Innocent? You might not get a fair trial.
I admire the podcasters who can bring true crime cases alive for people. And certainly there have been many, many podcasts made about the Frasch case.
Not my gift, though. I do better putting my thoughts on paper, so to speak. Which is why during the pandemic I ended up looking into the Dr. Adam Frasch case.
At the time I was writing to an inmate in Florida—something I had gotten into through an online ministry—and he had just gotten a new cellmate, the well-known Dr. Adam Frasch. Well-known to most of Florida, that is. Not to me up in Canada. My friend in prison had a lot to say about him. It was the lockdown and the two men were stuck in a cell all day together with nothing to do but talk. My friend asked me to look online and tell him more about the Frasch case. He wanted to determine whether his cellmate was guilty or innocent. He knew that Doc, as he was called in prison, maintained his innocence, but was it really true?

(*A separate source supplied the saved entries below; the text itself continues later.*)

(** The body of [for indice in self.indices], which lists the vertices on
    the edges of the tile from their quantized coordinates. *)
Definition detect_edges (indice : Z) : T unit :=
  let* self := T_self in
  let* x := T_lift (getitem (u self) indice) in
  let* y := T_lift (getitem (v self) indice) in
  (if (x =? 0) && negb (contains (westI self) indice)
   then T_assign (fun t => set_westI (westI t ++ [indice]) t)
   else if (x =? 32767) && negb (contains (eastI self) indice)
   then T_assign (fun t => set_eastI (eastI t ++ [indice]) t)
   else T_ret tt) ;;
  let* self := T_self in
  if (y =? 0) && negb (contains (southI self) indice)
  then T_assign (fun t => set_southI (southI t ++ [indice]) t)
  else if (y =? 32767) && negb (contains (northI self) indice)
  then T_assign (fun t => set_northI (northI t ++ [indice]) t)
  else T_ret tt.

(** The part of [fromTerrainTopology] that comes before the edge detection:
    bounds, header, quantized vertices and triangle indices. *)
Definition load_topology (topology : TerrainTopology)
    (bounds : option (float * float * float * float)) : T unit :=
  let* self := T_self in
  (match bounds with
   | Some (b0, b1, b2, b3) =>
       T_assign (set_west b0) ;; T_assign (set_east b2) ;;
       T_assign (set_south b1) ;; T_assign (set_north b3)
   | None =>
       if bounds_defined self then T_ret tt
       else
         T_assign (set_west (minLon topology)) ;;
         T_assign (set_east (maxLon topology)) ;;
         T_assign (set_south (minLat topology)) ;;
         T_assign (set_north (maxLat topology))
   end) ;;
  let* bSphere :=
    T_lift (BoundingSphere_fromPoints (cartesianVertices topology)) in
  let centerCoords :=
    ((ecefMinX topology + (ecefMaxX topology - ecefMinX topology) * 0.5)%float,
     (ecefMinY topology + (ecefMaxY topology - ecefMinY topology) * 0.5)%float,
     (ecefMinZ topology + (ecefMaxZ topology - ecefMinZ topology) * 0.5)%float) in
  let* occlusionPCoords :=
    T_lift (occ_fromPoints (cartesianVertices topology) bSphere) in
  T_for (map fst quantizedMeshHeader) (fun k =>
    match topology_header_value k centerCoords topology bSphere
            occlusionPCoords with
    | Some x => T_assign (fun t => set_header (header_set (header t) k x) t)
    | None => T_ret tt
    end) ;;
  let* us := T_map _quantizeLongitude (uVertex topology) in
  T_assign (set_u us) ;;
  let* vs := T_map _quantizeLatitude (vVertex topology) in
  T_assign (set_v vs) ;;
  let* hs := T_map _quantizeHeight (hVertex topology) in
  T_assign (set_h hs) ;;
  T_assign (set_indices (indexData topology)).

Definition fromTerrainTopology (topology : pyobject)
    (bounds : option (float * float * float * float)) : T unit :=
  match topology with
  | OtherObject =>
      T_lift (Raise (Exception
        "topology object must be an instance of TerrainTopology"))
  | TopologyObject topology =>
      load_topology topology bounds ;;
      let* self := T_self in
      T_for (indices self) detect_edges ;;
      T_assign (set_hasLighting (Some (topo_hasLighting topology))) ;;
      if topo_hasLighting topology
      then T_assign (set_vLight (verticesUnitVectors topology))
      else T_ret tt
  end.

(** The keyword arguments of the constructor; [None] is an absent
    keyword. *)
Record Kwargs : Type := mkKwargs {
  kw_west : option float; kw_east : option float;
  kw_south : option float; kw_north : option float;
  kw_watermask : option (list (list (option Z)));
  kw_hasWatermask : option bool;
  kw_topology : option pyobject
}.

Definition no_kwargs : Kwargs :=
  mkKwargs None None None None None None None.

Definition zero_header : Header :=
  mkHeader 0 0 0 0 0 0 0 0 0 0 0 0.

(** The state that [__init__] builds before it looks at [topology]. *)
Definition init_attributes (kw : Kwargs) : TerrainTile :=
  let wm := default [] (kw_watermask kw) in
  {| _west := default (-1)%float (kw_west kw);
     _east := default 1%float (kw_east kw);
     _south := default (-1)%float (kw_south kw);
     _north := default 1%float (kw_north kw);
     _longs := []; _lats := []; _heights := [];
     _workingUnitLongitude := None; _workingUnitLatitude := None;
     _deltaHeight := None;
     vLight := [];
     watermask := wm;
     hasWatermask :=
       default (match wm with [] => false | _ => true end)
               (kw_hasWatermask kw);
     hasLighting := None;
     header := zero_header;
     u := []; v := []; h := []; indices := [];
     westI := []; southI := []; eastI := []; northI := [] |}.

(** The call [TerrainTile(...)]: the new tile, or the exception raised while
    the topology is loaded. *)
Definition TerrainTile_init (kw : Kwargs) : result TerrainTile :=
  let t0 := init_attributes kw in
  match kw_topology kw with
  | None => Ok t0
  | Some topology =>
      match fromTerrainTopology topology None t0 with
      | (Ok _, t1) => Ok t1
      | (Raise e, _) => Raise e
      end
  end.
End Topology.

(** ** Writing to files *)

(** The regular files of the file system, by path.  [os.path.isfile(p)] is
    [is_Some (fs !! p)]; every path is taken to be writable. *)
Section Files.
Context `{Collaborators}.

(** [with open(filePath, 'wb') as f: self._writeTo(f)], or the same under
    [gzip.open]: the file is created or truncated and receives what was
    written, also when [_writeTo] raises. *)
Definition write_file (filePath : string) (gzipped : bool)
    (self : TerrainTile) (fs : gmap string (list byte))
  : result unit * TerrainTile * gmap string (list byte) :=
  let '(r, self', out) := _writeTo self in
  (r, self', <[filePath := if gzipped then gzip_compress out else out]> fs).

Definition toFile (filePath : string) (gzipped : bool)
    (self : TerrainTile) (fs : gmap string (list byte))
  : result unit * TerrainTile * gmap string (list byte) :=
  if bool_decide (is_Some (fs !! filePath))
  then (Raise IOError, self, fs)
  else write_file filePath gzipped self fs.

Definition toOurFile (filePath : string) (gzipped : bool)
    (self : TerrainTile) (fs : gmap string (list byte))
  : result unit * TerrainTile * gmap string (list byte) :=
  write_file filePath gzipped self fs.

(** [toBytesIO]: the content of the buffer that is returned. *)
Definition toBytesIO (gzipped : bool) (self : TerrainTile)
  : result (list byte) * TerrainTile :=
  let '(r, self', out) := _writeTo self in
  match r with
  | Ok _ => (Ok (if gzipped then gzip_compress out else out), self')
  | Raise e => (Raise e, self')
  end.
End Files.

(** ** Sample data *)

(** Stand-ins for the collaborators, to run the codec on concrete tiles:
    every normal is packed as the byte pair (128, 128) and unpacked as the
    vertical, the sphere and the occlusion point sit at the origin and the
    gzip envelope is the identity. *)
Definition sample_collaborators : Collaborators :=
  {| octEncode := fun _ => Ok (128, 128);
     octDecode := fun _ _ => Ok (0, 0, 1)%float;
     BoundingSphere_fromPoints := fun _ => Ok ((0, 0, 0)%float, 0%float);
     occ_fromPoints := fun _ _ => Ok (0, 0, 0)%float;
     gzip_compress := fun bs => bs |}.

(** A unit square with a fifth vertex inside, three triangles, heights
    between 0 and 10. *)
Definition square_topology : TerrainTopology :=
  {| minLon := 0; maxLon := 1; minLat := 0; maxLat := 1;
     ecefMinX := 0; ecefMinY := 0; ecefMinZ := 0;
     ecefMaxX := 1; ecefMaxY := 1; ecefMaxZ := 1;
     minHeight := 0; maxHeight := 10;
     uVertex := [0; 1; 1; 0; 0.5]%float;
     vVertex := [0; 0; 1; 1; 0.25]%float;
     hVertex := [0; 5; 10; 2.5; 1]%float;
     indexData := [0; 1; 2; 0; 2; 3; 0; 4; 1];
     cartesianVertices := [];
     topo_hasLighting := false;
     verticesUnitVectors := [] |}.

(** The same square, flat at height 3. *)
Definition flat_topology : TerrainTopology :=
  {| minLon := 0; maxLon := 1; minLat := 0; maxLat := 1;
     ecefMinX := 0; ecefMinY := 0; ecefMinZ := 0;
     ecefMaxX := 1; ecefMaxY := 1; ecefMaxZ := 1;
     minHeight := 3; maxHeight := 3;
     uVertex := [0; 1; 1; 0]%float;
     vVertex := [0; 0; 1; 1]%float;
     hVertex := [3; 3; 3; 3]%float;
     indexData := [0; 1; 2; 0; 2; 3];
     cartesianVertices := [];
     topo_hasLighting := false;
     verticesUnitVectors := [] |}.

(** The tile that [TerrainTile(topology=square_topology)] builds, as the
    constructor computes it. *)
Definition square_tile : TerrainTile :=
  Eval vm_compute in
    match @TerrainTile_init sample_collaborators
            (mkKwargs None None None None None None
               (Some (TopologyObject square_topology))) with
    | Ok t => t
    | Raise _ => init_attributes no_kwargs
    end.

(** The tile that [TerrainTile()] builds. *)
Definition empty_tile : TerrainTile := init_attributes no_kwargs.

(** The tile that [TerrainTile(topology=square_topology, watermask=[[None]])]
    builds. *)
Definition none_watermask_tile : TerrainTile :=
  Eval vm_compute in
    match @TerrainTile_init sample_collaborators
            (mkKwargs None None None None (Some [[None]]) None
               (Some (TopologyObject square_topology))) with
    | Ok t => t
    | Raise _ => init_attributes no_kwargs
    end.

(** A file system with one file. *)
Definition sample_fs : gmap string (list byte) :=
  {[ "tile.terrain" := [x01; x02; x03] ]}.

(** The bytes of the square tile, which has no extension, followed by a
    byte 7 where an extension header would start. *)
Definition square_bytes_then_7 : list byte :=
  Eval vm_compute in
    snd (@_writeTo sample_collaborators square_tile) ++ [x07].

(** The square tile with 65632 more vertices inside the square, 65637 in
    all: one more than [BYTESPLIT].  The triangles and the edges are those
    of the square. *)
Definition wide_tile : TerrainTile :=
  let more := replicate (Z.to_nat 65632) 16384 in
  set_h (h square_tile ++ more)
    (set_v (v square_tile ++ more)
       (set_u (u square_tile ++ more) square_tile)).

(** The square tile with a uniform watermask of value 1. *)
Definition uniform_mask_tile : TerrainTile :=
  set_watermask [[Some 1]] square_tile.

(** A grid of 256 rows of 256 bytes in which no two neighbouring rows and
    no two neighbouring columns are alike. *)
Definition sample_rows : list (list Z) :=
  map (fun i => map (fun j => (7 * i + j) mod 256) (seqZ 0 256)) (seqZ 0 256).

(** The square tile with that grid as watermask. *)
Definition grid_mask_tile : TerrainTile :=
  set_watermask (map (map Some) sample_rows) square_tile.

(** The tile of 65637 vertices with a uniform watermask of value 1. *)
Definition wide_mask_tile : TerrainTile :=
  set_watermask [[Some 1]] wide_tile.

Initially I found it an onerous request. I certainly enjoy a good Agatha Christie and in my youth, I read my share of Perry Mason novels. But as a full-time mom trying to survive the new world order of the pandemic, I wasn’t in any frame of mind to apply any investigative skills I might have picked up from these stories to a real-life crime drama.
However, a Canadian inability to outright refuse a request caused me to make a perfunctory Google search. And I began to read what the Tallahassee Democrat had to say about the case.
Travesty of Justice: The Dr. Adam Frasch Case goes into how I went from that half-hearted state of mind to one of reading everything I could find online—police reports, autopsy—and watching everything I could find online—documentaries, witness interviews, and of course, the full trial. (Thank you YouTube.)
In the end, it left me terrified. What I was discovering in the original investigation didn’t line up with the prosecutor’s case.
I wrote Travesty of Justice: The Dr. Adam Frasch Case because I’m convinced that none of us are really safe if law enforcement decides that we did it. Important evidence was ignored. Some “evidence” was just outright fabricated. And it’s all verifiable if one just goes through all of the Florida State's documents and videos related to the case.
Just as disturbing to me was how the mainstream media didn’t question it and went along with the prosector's scenario of what happened leading up to and on the day of Samira Frasch's death. Prosecutor Georgia Cappleman took the emotive and somewhat smug stand that she was speaking for the dead.
They say that 9 times out of 10 it’s the spouse who did it. I think it’s far more accurate to say that 9 times out of 10 it’s the spouse who goes to prison for it whether they did it or not.
After looking into the Frasch case, I contacted a few other people who continued to proclaim their innocence from prison. What disturbed me was that they had similar stories. Brady violations, where the State (who is the one who does the investigation) withholds exonerating evidence from the defense is the biggest commonality in these cases.
I wish all the podcasters who covered the Frasch case and presented the prosecutor’s version of events on the day of Samira's death had the time to look into ALL of the evidence, especially what didn’t come out in the trial. If so, we might have more of a public outcry at the way the State can put a man in prison for a murder he couldn’t have committed.